Segundo o gráfico apresentado pelo presidente do BC, a maioria dos segmentos enfrentou queda na tomada de crédito durante o primeiro trimestre da pandemia, independentemente do tamanho da companhia.

Contudo, do trimestre seguinte em diante, a partir de incentivos criados pelo governo para amenizar os efeitos da crise, como o novo Programa Nacional de Apoio às Microempresas e Empresas de Pequeno Porte (Pronampe), a oferta de crédito voltou a subir, a começar pelos negócios menores.

Por exemplo, o crédito para micro e pequenas empresas do varejo teve expansão de 32% no terceiro trimestre de 2020, em comparação a igual período de 2019, enquanto as grandes companhias do mesmo setor viram o financiamento subir pela metade, a 17%.

No setor automotivo, a discrepância foi maior. Enquanto as micro e pequenas tiveram alta de 23% no acesso ao crédito, as grandes companhias enfrentaram redução de 21%.

Em outra análise apresentada no evento, Campos Neto mostrou que o número total de micro e pequenas empresas que fizeram algum tipo de operação no Sistema Financeiro Nacional (SFN) subiu para 4,7 milhões em abril de 2021, contra 3,4 milhões um ano antes. Já as médias, caíram de 124,9 mil para 123,8 mil. As grandes, por sua vez, ficaram praticamente estáveis, saindo de 8,9 mil para 9 mil.

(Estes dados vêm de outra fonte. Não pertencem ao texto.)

Lemma quiet_stat_directory path : quiet (stat_directory path : M B _).
Proof. unfold stat_directory. quiet_tac. Qed.
Lemma quiet_stat_file d name : quiet (stat_file d name : M B _).
Proof. unfold stat_file. quiet_tac. Qed.
Lemma quiet_contextErr : quiet (contextErr : M B _).
Proof. unfold contextErr. quiet_tac. Qed.
#[local] Hint Resolve quiet_stat_directory quiet_stat_file quiet_contextErr : quiet.
Lemma quiet_openPrivateParent path : quiet (openPrivateParent path : M B _).
Proof. unfold openPrivateParent. quiet_tac. Qed.
Lemma quiet_samePrivateParent path info : quiet (samePrivateParent path info : M B _).
Proof. unfold samePrivateParent. quiet_tac. Qed.
#[local] Hint Resolve quiet_openPrivateParent quiet_samePrivateParent : quiet.
Lemma quiet_AdmitForPublication captured path : quiet (AdmitForPublication captured path : M B _).
Proof. unfold AdmitForPublication. quiet_tac. Qed.
Lemma quiet_captureChecks d path parent count ev : quiet (captureChecks d path parent count ev : M B _).
Proof. unfold captureChecks. quiet_tac. Qed.

(** Everything but the spool of [d] is as in [k0]. *)
Definition only_spool (d : dirname) (k0 k : disk) : Prop := ∀ key, key ≠ (d, stream_bin) → k !! key = k0 !! key.
Definition spool_event (d : dirname) (transaction : string) (ev : event) : Prop :=
  (∃ f, ev = EvCreate d stream_bin f) ∨ (∃ f, ev = EvWrite d stream_bin f) ∨ ev = EvRemove d stream_bin ∨ ∃ r, ev = EvCapture transaction r.
(** The spool holds these bytes. *)
Definition spooled (d : dirname) (content : string) (k : disk) : Prop :=
  ∃ f, k !! (d, stream_bin) = Some (EFile f) ∧ file_blob f = content.
Lemma only_spool_refl d k : only_spool d k k.
Proof. by intros key _. Qed.
Lemma only_spool_insert d k0 k e : only_spool d k0 k → only_spool d k0 (<[(d, stream_bin) := e]> k).
Proof. intros Hk key Hne. rewrite lookup_insert_ne by done. by apply Hk. Qed.
Lemma only_spool_delete d k0 k : only_spool d k0 k → only_spool d k0 (delete (d, stream_bin) k).
Proof. intros Hk key Hne. rewrite lookup_delete_ne by done. by apply Hk. Qed.

(** One run of the helper over files [k0], holding [L]: every step concerns the
    spool alone and satisfies [P]. *)
Section run.
Context (P : stepP) (d : dirname) (transaction : string) (k0 : disk) (L : list string).
Context (HP : ∀ o ev b k, spool_event d transaction ev → only_spool d k0 k → P o (Step ev b k L)).

(** What holds of the world all along. *)
Record at_spool w : Prop := { sp_rest : only_spool d k0 (w_disk w); sp_locks : w_locks w = L }.
#[local] Ltac spool_tac := match goal with H : at_spool _ |- _ => destruct H; by constructor end.

Lemma wp_spoolChunks data content (Q : res unit → world B → Prop) w :
  at_spool w → spooled d content (w_disk w) →
  (∀ r w', at_spool w' → (∃ c, spooled d c (w_disk w')) → (r = Ok tt → spooled d (content +:+ cat data) (w_disk w')) → Q r w') →
  wp P (spoolChunks d data) Q w.
Proof.
  revert content w. induction data as [|chunk data IH]; intros content w Hw Hs HQ; cbn [spoolChunks].
  - apply wp_ret, HQ; [done|by exists content|]. intros _. cbn. by rewrite str_app_nil.
  - apply wp_bind, wp_fs_append.
    + intros f b Hf. destruct Hs as (f' & Hf' & <-). rewrite Hf' in Hf. injection Hf as ->. destruct Hw as [Hr HL].
      assert (∀ b, at_spool (did (EvWrite d stream_bin (appended f b)) (<[(d, stream_bin) := EFile (appended f b)]> (w_disk w)) w)) as Hat
        by (intros; by constructor; [apply only_spool_insert|]).
      assert (∀ b, spooled d (file_blob f +:+ b) (<[(d, stream_bin) := EFile (appended f b)]> (w_disk w))) as Hsp
        by (intros b'; exists (appended f b'); by rewrite lookup_insert_eq).
      split; [rewrite HL; apply HP; [right; left; eauto|by apply only_spool_insert]|]. split.
      * intros ->. apply (IH (file_blob f +:+ chunk)); [apply Hat|apply Hsp|]. intros r w' Hw' Hc Hok. apply HQ; [done|done|].
        intros Hr'. specialize (Hok Hr'). by rewrite str_app_assoc in Hok.
      * intros e. apply HQ; [apply Hat|eexists; apply Hsp|done].
    + intros e. apply HQ; [spool_tac|by exists content|done].
Qed.

Lemma wp_Remove captured (Q : res unit → world B → Prop) w :
  cs_directory captured = d → at_spool w → (∀ r w', at_spool w' → Q r w') → wp P (Remove captured) Q w.
Proof.
  intros Hd Hw HQ. unfold Remove. rewrite Hd.
  wp_read as r n _ by (apply HQ; spool_tac). wp_read as parent n1 _ by (apply HQ; spool_tac).
  wp_guard as _ by (apply HQ; spool_tac).
  apply wp_bind, wp_attempt, wp_quiet; [apply quiet_stat_file|]. intros [info|e] n2 _.
  - wp_guard as _ by (apply HQ; spool_tac). apply wp_bind, wp_fs_remove.
    + intros e He k. destruct Hw as [Hr HL]. split; [cbn [w_locks retick]; rewrite HL; apply HP; [by right; right; left|by apply only_spool_delete]|].
      intros [[]|e']; [apply wp_fs_sync; intros r'|]; apply HQ; (constructor; [by apply only_spool_delete|done]).
    + intros e. apply HQ; spool_tac.
  - destruct (err_not_exist e); [apply wp_ret|apply wp_throw]; apply HQ; spool_tac.
Qed.

(** A stream handed out: what the helper did, and what the spool holds. *)
Record evidenced (run : HelperRun) (content : string) (captured : CapturedInspectorStream) : Prop := {
  evd_exit : hr_wait run = None ∧ hr_context run = None ∧ hr_read run = None;
  evd_content : content = cat (hr_stdout run) ∧ size content <= maxInspectorStreamBytes;
  evd_log : size (cat (hr_stderr run)) <= maxInspectorLogBytes ∧
            parseInspectorEvidence (cat (hr_stderr run)) (size content) = Ok (cs_evidence captured);
}.
Definition kept (path : string) (run : HelperRun) (captured : CapturedInspectorStream) (k : disk) : Prop :=
  cs_directory captured = d ∧ cs_parent captured = path ∧ ∃ content, evidenced run content captured ∧ spooled d content k.

Lemma join_errors_pair (a b : option error) : join_errors [a; b] = None → a = None ∧ b = None.
Proof. by destruct a, b. Qed.
Lemma wp_captureChecks path parent run content evidence (Q : res ending → world B → Prop) w :
  at_spool w → spooled d content (w_disk w) →
  (∀ captured, cs_evidence captured = evidence → evidenced run content captured) →
  (∀ r w', at_spool w' → match r with Ok (Kept c) => kept path run c (w_disk w') | Ok (Preserved _) => ∃ c, spooled d c (w_disk w') | _ => True end →
     Q r w') →
  wp P (captureChecks d path parent (size content) evidence) Q w.
Proof.
  intros Hw Hs Hev HQ. apply wp_quiet; [apply quiet_captureChecks|]. intros r n Hr. apply HQ; [spool_tac|].
  cbn [w_disk retick]. destruct r as [e|e]; [|done]. unfold captureChecks in Hr. ok_inv. apply ret_ok in Hr as [-> _].
  split; [done|]. split; [done|]. exists content. split; [by apply Hev|exact Hs].
Qed.
Lemma wp_captureOutcome path parent run (Q : res ending → world B → Prop) w :
  at_spool w → spooled d "" (w_disk w) →
  (∀ r w', at_spool w' → match r with Ok (Kept c) => kept path run c (w_disk w') | Ok (Preserved _) => ∃ c, spooled d c (w_disk w') | _ => True end →
     Q r w') →
  wp P (captureOutcome d path parent run) Q w.
Proof.
  intros Hw Hs HQ. unfold captureOutcome.
  destruct (hr_pipes run) as [[]|e]; [|by apply wp_ret, HQ]. destruct (hr_start run) as [[]|e]; [|by apply wp_ret, HQ].
  destruct (boundedWrites maxInspectorStreamBytes 0 (hr_stdout run)) as [chunks outOver] eqn:Eo.
  destruct (boundedWrites maxInspectorLogBytes 0 (hr_stderr run)) as [lines logOver] eqn:El.
  apply wp_bind, wp_attempt, (wp_spoolChunks _ ""); [done|done|]. intros copied w1 Hw1 Hc Hok. cbn beta iota.
  assert (∀ e, Q (Ok (Preserved e)) w1) as HP' by (intros; by apply HQ).
  assert (∀ e, Q (Ok (Discarded e)) w1) as HD by (intros; by apply HQ).
  destruct (hr_wait run) as [wt|] eqn:Ew; [apply wp_ret; match goal with |- Q (Ok match ?x with _ => _ end) _ => by destruct x end|].
  destruct (hr_context run) as [ctx|] eqn:Ec; [apply wp_ret; match goal with |- Q (Ok match ?x with _ => _ end) _ => by destruct x end|].
  destruct (join_errors [error_of copied; hr_read run]) as [e|] eqn:Ej; [apply wp_ret; match goal with |- Q (Ok match ?x with _ => _ end) _ => by destruct x end|].
  apply join_errors_pair in Ej as [[[] ->]%error_of_none Hread].
  destruct outOver; [by apply wp_ret|]. destruct logOver; [by apply wp_ret|]. cbn [orb].
  apply boundedWrites_whole in Eo as [Eo Ho]; [|done]. apply boundedWrites_whole in El as [El Hl]; [|done].
  destruct (parseInspectorEvidence _ _) as [ev|e] eqn:Ep; [|by apply wp_ret].
  specialize (Hok eq_refl). cbn in Hok. apply (wp_captureChecks _ _ run (cat chunks)); [done|done| |done].
  intros captured Hev. constructor; [done| |]; [split; [done|rewrite Eo; lia]|]. rewrite <-El, Hev. split; [rewrite El; lia|done].
Qed.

Com os incentivos criados pelo governo, os principais bancos do país lançaram programas especiais de renegociação de dívidas e socorro financeiro. Com isso, permitiram que o crédito crescesse mesmo em um cenário de crise econômica e aumento do risco.

Em 2020, o saldo das operações de crédito avançou 15,5%, para R$ 4 trilhões, puxado principalmente pelos empréstimos para empresas, com alta de 21,8%. “Os bancos estavam em uma situação muito boa e muito dispostos a ajudar, para protegerem seus clientes”, disse Campos Neto.

Por outro lado, as micro e pequenas empresas foram as que mais fecharam as portas durante a pandemia. Uma pesquisa feita pelo IBGE apontou que, na primeira quinzena de junho de 2020, o número de companhias em operação com até 49 funcionários caiu 33% em relação a período equivalente de 2019.

O índice em questão representou uma redução quase quatro vezes maior que a enfrentada pelas empresas que têm entre 50 e 499 empregados, de 9%. As companhias com mais de 500 pessoas recuaram ainda menos, a 2%.

Em um outro levantamento, feito pela Boa Vista, as micro e pequenas empresas representaram 85% dos pedidos de falência realizados em 2020. No total, o número de companhias que fecharam as portas subiu 12,7% no ano passado.

O avanço do crédito também não foi capaz de conter o aumento do desemprego no País. No trimestre encerrado em junho, o índice de desocupação medido pelo IBGE, na Pnad (Pesquisa Nacional por Amostra de Domicílios) chegou a 13,3%. No trimestre concluído em março de 2020, estava em 12,2%.

O presidente do BC, contudo, prefere olhar para outro indicador, o do Caged (Cadastro Geral de Empregados e Desempregados), que mede a geração de empregos formais no Brasil e está em alta. Em junho, foram 309 mil postos criados com carteira assinada no País. No acumulado do ano, são 1,53 milhão de novas vagas.

“Temos dois indicadores contando duas diferentes histórias”, disse Campos Neto. “Mas achamos que estamos mais perto dos números do Caged do que dos números da Pnad. É mais uma notícia positiva”, afirmou.

Para ele, à medida que a economia vai sendo reaberta e o setor de serviços se recupera, o Brasil experimentará um momento de criação de empregos informais, trazendo de volta para o mercado de trabalho as classes mais baixas.

Apesar da criação de empregos formais, o desemprego no Brasil atinge 14,8 milhões de pessoas no trimestre encerrado em junho, um número 16,4% maior que o resultado de um ano antes.